Work item – Of the entries below, return exactly those lines that fall between the one containing "exponents below 1024. *)" and the one containing "Definition is_leap (y", the two end lines included.

Provided information –
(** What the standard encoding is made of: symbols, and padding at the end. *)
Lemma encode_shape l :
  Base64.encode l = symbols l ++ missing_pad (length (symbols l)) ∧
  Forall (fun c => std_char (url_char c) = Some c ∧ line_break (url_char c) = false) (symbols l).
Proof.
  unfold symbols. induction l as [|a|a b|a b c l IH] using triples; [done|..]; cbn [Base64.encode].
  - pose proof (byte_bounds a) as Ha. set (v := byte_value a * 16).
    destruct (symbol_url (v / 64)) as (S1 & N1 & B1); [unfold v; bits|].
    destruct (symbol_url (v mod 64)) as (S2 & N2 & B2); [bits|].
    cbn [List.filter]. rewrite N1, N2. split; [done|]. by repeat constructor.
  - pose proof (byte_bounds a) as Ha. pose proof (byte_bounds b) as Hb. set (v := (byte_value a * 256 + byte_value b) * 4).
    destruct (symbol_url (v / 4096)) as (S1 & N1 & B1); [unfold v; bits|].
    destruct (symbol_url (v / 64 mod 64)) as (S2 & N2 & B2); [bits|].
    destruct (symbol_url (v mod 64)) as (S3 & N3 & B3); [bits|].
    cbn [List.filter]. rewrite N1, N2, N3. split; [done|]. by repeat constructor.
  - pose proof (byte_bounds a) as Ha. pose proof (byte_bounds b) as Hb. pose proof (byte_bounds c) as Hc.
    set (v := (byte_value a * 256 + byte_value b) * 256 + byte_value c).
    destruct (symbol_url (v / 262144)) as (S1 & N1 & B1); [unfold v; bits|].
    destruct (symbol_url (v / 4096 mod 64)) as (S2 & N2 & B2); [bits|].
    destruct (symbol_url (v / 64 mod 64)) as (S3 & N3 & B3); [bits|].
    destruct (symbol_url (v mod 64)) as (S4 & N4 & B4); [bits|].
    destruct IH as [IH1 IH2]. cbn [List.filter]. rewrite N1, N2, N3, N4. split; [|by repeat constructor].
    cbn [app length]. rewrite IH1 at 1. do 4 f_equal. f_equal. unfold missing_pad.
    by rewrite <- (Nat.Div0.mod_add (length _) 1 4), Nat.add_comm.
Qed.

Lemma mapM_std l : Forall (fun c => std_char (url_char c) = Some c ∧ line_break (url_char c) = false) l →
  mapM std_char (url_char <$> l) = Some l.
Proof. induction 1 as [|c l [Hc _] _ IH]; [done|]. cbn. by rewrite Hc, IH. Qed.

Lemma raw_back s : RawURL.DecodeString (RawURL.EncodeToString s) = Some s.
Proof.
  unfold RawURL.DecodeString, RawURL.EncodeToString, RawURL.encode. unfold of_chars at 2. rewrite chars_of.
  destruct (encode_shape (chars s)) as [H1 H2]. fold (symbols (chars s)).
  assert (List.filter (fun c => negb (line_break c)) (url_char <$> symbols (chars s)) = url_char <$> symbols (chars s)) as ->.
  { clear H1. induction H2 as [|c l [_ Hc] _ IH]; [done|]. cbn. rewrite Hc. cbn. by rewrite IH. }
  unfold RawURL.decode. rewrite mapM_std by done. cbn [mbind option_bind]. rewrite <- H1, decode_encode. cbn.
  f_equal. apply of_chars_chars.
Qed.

* * *

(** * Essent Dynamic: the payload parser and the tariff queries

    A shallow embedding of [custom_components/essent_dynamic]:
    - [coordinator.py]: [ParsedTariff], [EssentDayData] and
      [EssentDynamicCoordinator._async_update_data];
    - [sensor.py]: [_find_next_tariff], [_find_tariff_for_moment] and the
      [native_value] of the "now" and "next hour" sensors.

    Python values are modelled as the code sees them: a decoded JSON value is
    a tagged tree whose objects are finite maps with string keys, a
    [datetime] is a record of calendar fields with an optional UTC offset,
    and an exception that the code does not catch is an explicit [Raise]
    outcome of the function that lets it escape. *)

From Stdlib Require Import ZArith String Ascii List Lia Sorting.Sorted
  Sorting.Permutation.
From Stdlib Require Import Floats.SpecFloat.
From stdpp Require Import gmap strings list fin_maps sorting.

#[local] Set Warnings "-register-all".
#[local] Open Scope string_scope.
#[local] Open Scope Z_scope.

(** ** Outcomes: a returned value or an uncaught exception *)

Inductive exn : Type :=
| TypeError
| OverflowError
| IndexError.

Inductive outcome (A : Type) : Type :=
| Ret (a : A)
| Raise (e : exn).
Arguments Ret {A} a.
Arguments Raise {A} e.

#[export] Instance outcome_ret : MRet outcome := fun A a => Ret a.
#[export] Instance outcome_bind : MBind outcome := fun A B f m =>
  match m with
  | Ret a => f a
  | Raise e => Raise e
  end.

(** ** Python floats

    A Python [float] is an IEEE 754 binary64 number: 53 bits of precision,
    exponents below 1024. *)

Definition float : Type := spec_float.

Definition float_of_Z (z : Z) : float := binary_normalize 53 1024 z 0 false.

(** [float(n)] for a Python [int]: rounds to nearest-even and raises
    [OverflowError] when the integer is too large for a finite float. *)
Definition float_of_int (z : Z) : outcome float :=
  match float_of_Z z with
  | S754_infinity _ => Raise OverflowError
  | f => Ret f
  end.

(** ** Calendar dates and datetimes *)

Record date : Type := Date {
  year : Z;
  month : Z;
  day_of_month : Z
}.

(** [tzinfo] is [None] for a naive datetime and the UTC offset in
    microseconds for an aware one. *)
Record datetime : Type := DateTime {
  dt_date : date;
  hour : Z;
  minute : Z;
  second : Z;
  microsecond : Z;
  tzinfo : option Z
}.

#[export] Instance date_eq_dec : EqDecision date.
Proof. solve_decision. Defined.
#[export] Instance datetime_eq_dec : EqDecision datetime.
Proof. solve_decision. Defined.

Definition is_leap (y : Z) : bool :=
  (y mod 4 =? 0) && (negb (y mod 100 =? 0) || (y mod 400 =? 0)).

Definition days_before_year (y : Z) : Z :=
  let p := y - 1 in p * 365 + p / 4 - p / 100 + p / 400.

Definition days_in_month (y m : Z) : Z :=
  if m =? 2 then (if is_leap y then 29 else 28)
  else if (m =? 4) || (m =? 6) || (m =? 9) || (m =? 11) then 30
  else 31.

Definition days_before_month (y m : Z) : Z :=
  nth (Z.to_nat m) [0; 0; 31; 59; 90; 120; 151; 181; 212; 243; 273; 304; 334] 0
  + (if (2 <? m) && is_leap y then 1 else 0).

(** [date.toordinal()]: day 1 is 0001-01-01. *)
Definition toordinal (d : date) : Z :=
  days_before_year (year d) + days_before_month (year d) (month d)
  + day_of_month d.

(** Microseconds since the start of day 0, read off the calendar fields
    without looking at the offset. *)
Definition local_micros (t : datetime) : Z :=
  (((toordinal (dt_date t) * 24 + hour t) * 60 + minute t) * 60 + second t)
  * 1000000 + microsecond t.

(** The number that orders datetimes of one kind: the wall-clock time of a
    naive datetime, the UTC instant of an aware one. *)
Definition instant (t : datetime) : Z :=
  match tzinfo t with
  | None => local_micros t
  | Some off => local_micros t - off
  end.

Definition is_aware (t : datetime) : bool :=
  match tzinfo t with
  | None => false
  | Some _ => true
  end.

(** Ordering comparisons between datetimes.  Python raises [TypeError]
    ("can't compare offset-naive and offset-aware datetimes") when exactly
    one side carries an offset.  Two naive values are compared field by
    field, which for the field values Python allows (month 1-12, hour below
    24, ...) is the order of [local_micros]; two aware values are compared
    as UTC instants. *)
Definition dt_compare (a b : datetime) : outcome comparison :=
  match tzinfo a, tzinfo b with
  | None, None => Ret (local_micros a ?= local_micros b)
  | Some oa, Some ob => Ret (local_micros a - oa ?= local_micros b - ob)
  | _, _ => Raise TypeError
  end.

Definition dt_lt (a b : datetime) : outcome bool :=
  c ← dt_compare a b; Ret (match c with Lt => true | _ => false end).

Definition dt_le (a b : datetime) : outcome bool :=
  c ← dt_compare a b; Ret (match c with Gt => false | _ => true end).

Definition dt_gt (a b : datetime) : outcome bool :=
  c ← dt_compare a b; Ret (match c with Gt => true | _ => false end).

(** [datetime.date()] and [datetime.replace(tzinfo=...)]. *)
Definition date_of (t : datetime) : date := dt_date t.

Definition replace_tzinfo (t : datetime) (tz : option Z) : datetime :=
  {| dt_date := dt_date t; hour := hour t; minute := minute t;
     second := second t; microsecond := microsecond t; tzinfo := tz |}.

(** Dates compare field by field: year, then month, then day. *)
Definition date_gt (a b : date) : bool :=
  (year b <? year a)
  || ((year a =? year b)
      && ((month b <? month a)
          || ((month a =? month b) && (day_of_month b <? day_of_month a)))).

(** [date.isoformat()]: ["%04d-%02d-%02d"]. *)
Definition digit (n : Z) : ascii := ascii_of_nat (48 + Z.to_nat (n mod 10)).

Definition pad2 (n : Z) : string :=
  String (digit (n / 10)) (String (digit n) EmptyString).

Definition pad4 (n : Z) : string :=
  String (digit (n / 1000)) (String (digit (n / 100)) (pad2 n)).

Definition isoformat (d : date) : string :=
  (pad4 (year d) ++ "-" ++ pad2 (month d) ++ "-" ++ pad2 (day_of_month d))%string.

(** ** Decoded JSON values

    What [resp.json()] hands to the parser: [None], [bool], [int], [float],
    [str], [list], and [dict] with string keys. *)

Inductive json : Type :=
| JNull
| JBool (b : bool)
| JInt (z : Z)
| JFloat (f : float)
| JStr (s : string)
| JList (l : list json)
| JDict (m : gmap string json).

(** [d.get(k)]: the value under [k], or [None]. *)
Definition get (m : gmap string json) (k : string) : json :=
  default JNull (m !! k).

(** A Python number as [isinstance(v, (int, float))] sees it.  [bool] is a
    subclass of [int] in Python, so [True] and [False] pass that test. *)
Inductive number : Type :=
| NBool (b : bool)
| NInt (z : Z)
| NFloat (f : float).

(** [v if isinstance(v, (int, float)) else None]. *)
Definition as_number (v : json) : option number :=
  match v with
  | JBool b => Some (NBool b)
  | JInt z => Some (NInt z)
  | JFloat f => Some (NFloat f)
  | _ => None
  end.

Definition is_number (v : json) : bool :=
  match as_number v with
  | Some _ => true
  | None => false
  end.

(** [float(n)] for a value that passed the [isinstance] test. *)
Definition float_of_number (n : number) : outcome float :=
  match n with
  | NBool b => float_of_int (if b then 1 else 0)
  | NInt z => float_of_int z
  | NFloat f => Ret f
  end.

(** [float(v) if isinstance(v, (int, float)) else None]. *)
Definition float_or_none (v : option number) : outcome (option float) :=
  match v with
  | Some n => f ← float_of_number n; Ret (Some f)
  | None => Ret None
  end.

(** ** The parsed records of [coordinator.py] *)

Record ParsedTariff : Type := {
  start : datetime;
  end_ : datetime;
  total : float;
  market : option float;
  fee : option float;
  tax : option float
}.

Result –
    exponents below 1024. *)

Definition float : Type := spec_float.

Definition float_of_Z (z : Z) : float := binary_normalize 53 1024 z 0 false.

(** [float(n)] for a Python [int]: rounds to nearest-even and raises
    [OverflowError] when the integer is too large for a finite float. *)
Definition float_of_int (z : Z) : outcome float :=
  match float_of_Z z with
  | S754_infinity _ => Raise OverflowError
  | f => Ret f
  end.

(** ** Calendar dates and datetimes *)

Record date : Type := Date {
  year : Z;
  month : Z;
  day_of_month : Z
}.

(** [tzinfo] is [None] for a naive datetime and the UTC offset in
    microseconds for an aware one. *)
Record datetime : Type := DateTime {
  dt_date : date;
  hour : Z;
  minute : Z;
  second : Z;
  microsecond : Z;
  tzinfo : option Z
}.

#[export] Instance date_eq_dec : EqDecision date.
Proof. solve_decision. Defined.
#[export] Instance datetime_eq_dec : EqDecision datetime.
Proof. solve_decision. Defined.

Definition is_leap (y : Z) : bool :=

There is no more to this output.